Secretary Norton, your department not only submitted the budget estimates for your proposed trust assets bureau to OMB without advising tribal leaders, but continued to hide the ball during the next rounds of political and budgetary negotiations over it.
Perhaps your advisors failed to inform you of the 1934 statute or thought you could ignore it because it is old. But law is law, until and unless repealed or overturned.
Perhaps they thought you could discount recent statements -- the April 29, 1994 executive memorandum on relations with tribal governments and the May 14, 1998 executive order on tribal consultation -- because they are from the Clinton era. But these have not been withdrawn, so they stand as legal directives, too.
The first requires that all federal departments and agencies "shall consult, to the greatest extent practicable and to the extent permitted by law, with tribal governments prior to taking actions that affect federally recognized tribal governments. All such consultations are to be open and candid so that all interest parties may evaluate for themselves the potential impact of relevant proposals."
The second, Executive Order 13084, states that its purpose is "to establish regular and meaningful consultation and collaboration with Indian tribal governments in the development of regulatory practices on Federal matters that significantly or uniquely affect their communities."

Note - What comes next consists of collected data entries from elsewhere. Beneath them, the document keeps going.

(** * onetl FileDownloader: a shallow embedding of the transfer engine

    The development follows [onetl/core/file_downloader/file_downloader.py].
    Paths follow [pathlib.PurePosixPath]; the file connection, the local file
    system, the HWM store and the strategy manager are collaborators of the
    downloader and are modelled as one explicit world that every operation
    threads through, together with an oracle that lets any external call
    raise. *)

From Stdlib Require Import ZArith DecimalString.
From stdpp Require Import gmap strings list fin_maps.

Open Scope string_scope.
Open Scope list_scope.
Open Scope nat_scope.
Set Warnings "-register-all,-clear-no-such-hyp".

(** ** Path model (PurePosixPath) *)

Module PathModel.

(** Modelled from the spec: [RemotePath] and [LocalPath] of [onetl.impl] are
    absent from the sources; the spec gives their operations ([is_absolute],
    [relative_to], parent and name, joining), which are those of
    [pathlib.PurePosixPath]. A path is its anchor (absolute or not) and its
    components: [/] is [Path true []] and [.] is [Path false []]. *)
Record path := Path { is_absolute : bool; parts : list string }.

#[global] Instance path_eq_dec : EqDecision path.
Proof. solve_decision. Defined.

#[global] Instance path_countable : Countable path.
Proof.
  refine (inj_countable' (fun p => (is_absolute p, parts p))
                         (fun t => Path (fst t) (snd t)) _).
  intros [a l]. reflexivity.
Defined.

(** [a / b]: an absolute right operand replaces the left one. *)
Definition joinpath (a b : path) : path :=
  if is_absolute b then b
  else Path (is_absolute a) (parts a ++ parts b).

(** [p.name]: the last component, or the empty string. *)
Definition name (p : path) : string := List.last (parts p) EmptyString.

(** [p.parent]: the path without its last component. *)
Definition parent (p : path) : path :=
  Path (is_absolute p) (removelast (parts p)).

(** [p.parents]: the proper ancestors, nearest first. *)
Definition parents (p : path) : list path :=
  map (fun k => Path (is_absolute p) (take k (parts p)))
      (rev (seq 0 (length (parts p)))).

(** [p.relative_to(base)]: [None] stands for pathlib's [ValueError]. *)
Definition relative_to (p base : path) : option path :=
  if bool_decide (is_absolute p = is_absolute base
                  /\ take (length (parts base)) (parts p) = parts base)
  then Some (Path false (drop (length (parts base)) (parts p)))
  else None.

(** [p] and every ancestor of it, used by [mkdir(parents=True)]. *)
Definition self_and_parents (p : path) : list path := p :: parents p.

(** [d] is [p] or an ancestor of [p]: what [rmtree d] removes. *)
Definition is_under (d p : path) : bool :=
  bool_decide (d = p) || bool_decide (d ∈ parents p).

End PathModel.
Export PathModel.

Notation "a // b" := (joinpath a b) (at level 40, left associativity).

Definition abs_path (l : list string) : path := Path true l.
Definition rel_path (l : list string) : path := Path false l.

(** ** Values exchanged with the collaborators *)

(** Exceptions. [ExternalError] stands for whatever else a collaborator may
    raise (network, permissions, disk). All of them derive from Python's
    [Exception], so [except Exception] catches every one. *)
Inductive exn :=
| ValueError (msg : string)
| TypeError (msg : string)
| RuntimeError (msg : string)
| UnboundLocalError (var : string)
| FileExistsError (p : path)
| FileNotFoundError (p : path)
| NotADirectoryError (p : path)
| NotAFileError (p : path)
| DirectoryNotFoundError (p : path)
| ShutilError (p : path)
| ExternalError (tag : string).

#[global] Instance exn_eq_dec : EqDecision exn.
Proof. solve_decision. Defined.

Record Stat := { st_size : N; st_mtime : N }.

#[global] Instance Stat_eq_dec : EqDecision Stat.
Proof. solve_decision. Defined.

(** Modelled from the spec: [RemoteFile] and [FailedRemoteFile] of
    [onetl.impl] are absent from the sources: a path with its stats, and for
    a failure the exception caught. *)
Record RemoteFile := { rf_path : path; rf_stats : Stat }.

#[global] Instance RemoteFile_eq_dec : EqDecision RemoteFile.
Proof. solve_decision. Defined.

Record FailedRemoteFile :=
  { ff_path : path; ff_stats : Stat; ff_exception : exn }.

#[global] Instance FailedRemoteFile_eq_dec : EqDecision FailedRemoteFile.
Proof. solve_decision. Defined.

(** [OrderedSet.add] / [FileSet.add]: append unless already present. *)
Definition oset_add {A} `{EqDecision A} (x : A) (l : list A) : list A :=
  if decide (x ∈ l) then l else l ++ [x].

(** Modelled from the spec: [DownloadResult] is absent from the sources; the
    spec gives its four buckets: [successful] holds local paths, the other
    three hold references to the source file. *)
Record DownloadResult := {
  successful : list path;
  failed : list FailedRemoteFile;
  skipped : list RemoteFile;
  missing : list path
}.
(** * Payment backend: webhook event processor and payment creation

    A shallow embedding of [src/routes/webhook.js] (signature middleware,
    the [/asaas] route, the event handlers, [updatePaymentStatus], the
    activation and deactivation helpers, the [/reprocess/:webhookId]
    route) and of [createPaymentHandler] of the payment route, together
    with the tables of [createTables] (config/database.js).

    The asynchronous functions of the source talk to two collaborators:
    the MySQL pool ([connection.execute]) and the gateway client
    ([asaasService]).  A function is embedded as a tree of calls: every
    [await connection.execute(...)] is a node that names the statement
    and continues with the settled promise, resolved or rejected.  The
    tree is then run against a handler that answers the calls: the
    tables of the repository ([mysql]), the same tables with rejections
    injected ([faulty]) or with writers of other requests in between
    ([interleaved]), or any handler at all.  [console.log] lines are left
    out; the property reads inside them that can raise are kept.
    [getConnection()] returns the pool: [connectDB] creates it when the
    server starts, before any request. *)

From Stdlib Require Import String Ascii List ZArith Bool Arith Lia.
From Stdlib Require Import DecimalString.
Import ListNotations.
Local Open Scope string_scope.
Local Open Scope list_scope.



(* ------------------------------------------------------------------ *)
(** ** Errors and settled promises *)

(** The values the code throws or receives as rejections. *)
Inductive Exn : Type :=
| TypeError (msg : string)
| ReferenceError (msg : string)
| SyntaxError (msg : string)
| SqlError (msg : string)
| JsError (msg : string).

(** [error.message] *)
Definition message (e : Exn) : string :=
  match e with
  | TypeError m | ReferenceError m | SyntaxError m | SqlError m
  | JsError m => m
  end.

(** A settled promise. *)
Inductive Outcome (R : Type) : Type :=
| Resolved (r : R)
| Rejected (e : Exn).
Arguments Resolved {R} r.
Arguments Rejected {R} e.

(* ------------------------------------------------------------------ *)
(** ** Rows of the tables created by [createTables] *)

(** [customers]: id, nome, cpf (unique), email (unique), telefone,
    asaas_customer_id (unique, nullable), created_at, updated_at. *)
Record CustomerRow : Type := mkCustomer {
  c_id : nat;
  c_nome : string;
  c_cpf : string;
  c_email : string;
  c_telefone : string;
  c_asaas_customer_id : option string;
  c_created_at : Z;
  c_updated_at : Z
}.

(** [payments]: id, customer_id, asaas_payment_id (unique), plan_type,
    payment_method, amount (DECIMAL(10,2), kept in centavos), status,
    external_reference, created_at, updated_at. *)
Record PaymentRow : Type := mkPayment {
  p_id : nat;
  p_customer_id : nat;
  p_asaas_payment_id : string;
  p_plan_type : string;
  p_payment_method : string;
  p_amount : Z;
  p_status : string;
  p_external_reference : option string;
  p_created_at : Z;
  p_updated_at : Z
}.

(** The body of a gateway notification as the handlers read it: the
    [event] name, a string, and [payment] with its [id], a string, when
    the notification carries a payment.  [payment] absent stands for both
    a missing and a null field: [payment?.id] and [payment.id] treat the
    two alike.  [status] and [paymentDate] are only printed. *)
Record PaymentObj : Type := mkPaymentObj {
  po_id : string;
  po_status : option string;
  po_paymentDate : option string
}.

Record WebhookBody : Type := mkBody {
  event : string;
  payment : option PaymentObj
}.

(** [webhook_logs]: id, payment_id (nullable), event_type, payload (a
    JSON column: the document written with [JSON.stringify(req.body)] is
    the document a SELECT hands back, already parsed), processed,
    error_message, created_at.  The table has no updated_at column. *)
Record WebhookLogRow : Type := mkLog {
  l_id : nat;
  l_payment_id : option string;
  l_event_type : string;
  l_payload : WebhookBody;
  l_processed : bool;
  l_error_message : option string;
  l_created_at : Z
}.

(** The body of a payment-creation request after [paymentSchema]. *)
Record PaymentRequest : Type := mkRequest {
  nome : string;
  cpf : string;
  email : string;
  telefone : string;
  paymentMethod : string;
  planType : string;
  amount : Z
}.

(** [payment_errors]: id, error_message, request_data, created_at. *)
Record PaymentErrorRow : Type := mkPaymentError {
  e_id : nat;
  e_error_message : string;
  e_request_data : PaymentRequest;
  e_created_at : Z
}.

Native Peoples have considered suing Interior in the past for violations of the advise and consult mandates, but post hoc "consultations" were held and tribal leaders were told to stop re-playing the past and to get on with the consulting. Then tribal leaders would go to the Hill and Interior would wave around its consultation record -- sort of like what's happening now.
The dynamic might change if some tribal leaders were to coat-tail on the trust funds case and sue Interior for failure to advise and consult and for creating a consultation sham. What a field day Judge Royce Lamberth could have with such a motion to intervene. He has witnessed federal sleight of hand close up and is not likely to be dazzled by it.

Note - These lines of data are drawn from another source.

(** [elapsedSeconds] ranges over the non-negative integers; on them
    [Math.floor(700000 / elapsedSeconds)] is the integer quotient. *)
Definition calculateTimeBonus (elapsedSeconds : Z) : Z :=
  if elapsedSeconds <=? 30 then 0
  else
    let bonus := 700000 / elapsedSeconds in
    Z.max 0 (Z.min bonus 700000).

(* ================================================================== *)
(** ** game.ts *)

Definition DEFAULT_CONFIG : GameConfig :=
  mkConfig draw_one standard true false.

(** [Partial<GameConfig>] *)
Record PartialConfig : Type := mkPartial {
  p_drawMode : option DrawMode;
  p_scoringMode : option ScoringMode;
  p_unlimitedPasses : option bool;
  p_autoFlipTableau : option bool
}.

Definition or_default {A : Type} (o : option A) (d : A) : A :=
  match o with
  | Some a => a
  | None => d
  end.

(** [{ ...DEFAULT_CONFIG, ...config }] *)
Definition mergeConfig (c : PartialConfig) : GameConfig :=
  mkConfig (or_default (p_drawMode c) (drawMode DEFAULT_CONFIG))
           (or_default (p_scoringMode c) (scoringMode DEFAULT_CONFIG))
           (or_default (p_unlimitedPasses c) (unlimitedPasses DEFAULT_CONFIG))
           (or_default (p_autoFlipTableau c) (autoFlipTableau DEFAULT_CONFIG)).

Definition pileType_name (t : PileType) : string :=
  match t with
  | stock_t => "stock"
  | waste_t => "waste"
  | foundation_t => "foundation"
  | tableau_t => "tableau"
  end%string.

Definition createPile (t : PileType) (index : Z) : Pile :=
  let pid :=
    match t with
    | tableau_t | foundation_t =>
        String.append (pileType_name t)
                      (String.append "-" (number_toString index))
    | _ => pileType_name t
    end in
  mkPile pid t []
         (match t with tableau_t => Some index | _ => None end)
         None.

(** [tableau[row].cards.push(card)]; [row] is a loop counter in [0, 7) *)
Definition pushToColumn (tab : Tuple7 Pile) (row : Z) (card : Card)
  : Exc (Tuple7 Pile) :=
  match t7_get tab row with
  | None => Throw TypeError
  | Some p => Ret (t7_set tab row (set_cards p (Js.push (cards p) [card])))
  end.

(** One iteration of the inner deal loop: [deck[cardIndex++]] goes to
    column [row], face-up exactly when [row === col]; [flipCard] reads
    [card.faceUp], which raises when the entry is [undefined] *)
Definition dealOne (deck : JsArray Card) (col : Z)
  (acc : Exc (nat * Tuple7 Pile)) (row : Z) : Exc (nat * Tuple7 Pile) :=
  st <- acc ;;
  match Arr.entry deck (fst st) with
  | None => Throw TypeError
  | Some card =>
      tab <- pushToColumn (snd st) row (flipCard card (row =? col)) ;;
      Ret (S (fst st), tab)
  end.

(** [for (let row = col; row < 7; row++)] *)
Definition dealRow (deck : JsArray Card) (acc : Exc (nat * Tuple7 Pile))
  (col : nat) : Exc (nat * Tuple7 Pile) :=
  fold_left (dealOne deck (Z.of_nat col))
            (map Z.of_nat (seq col (7 - col))) acc.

One final note, on the person you are entrusting with Indian trust assets, Ross O. Swimmer. You praise him as a virtual renaissance Indian, saying he knows the law, trust, Indians and traditions. It is true that he has been a practicing lawyer and a banker and a Cherokee chief.
It is also true that, as Interior's Indian affairs assistant secretary some 15 years ago, his idea for fixing trust problems was to turn over major Indian programs to states and private interests. He showed open contempt for the Indian leaders and lawyers who disagreed with his plans and defeated them.
Regarding traditional knowledge, his deposition in a case involving Tellico Dam and a Cherokee burial ground is instructive. Swimmer sided with the Tennessee Valley Authority, which was building the dam, and against the traditional Cherokees who were struggling to protect Cherokee graves from being covered with water.
Swimmer swore that most of what Cherokees know about their traditions they learned from the TVA scientists. The court paid deference to Swimmer as the elected Cherokee principal chief and ruled against the traditional Cherokees.
Secretary Norton, you will soon encounter situations where consultations are required with tribal and/or traditional religious leaders on religious freedom, repatriation, graves protection, historic preservation, cultural resources and other policy matters. If you attend some of the consultations that are conducted in your name, you will begin to perceive some of the subtleties of the communities of interest and people in Indian country.
You will learn much through consultations and I hope that you will use your new knowledge to benefit Native Peoples.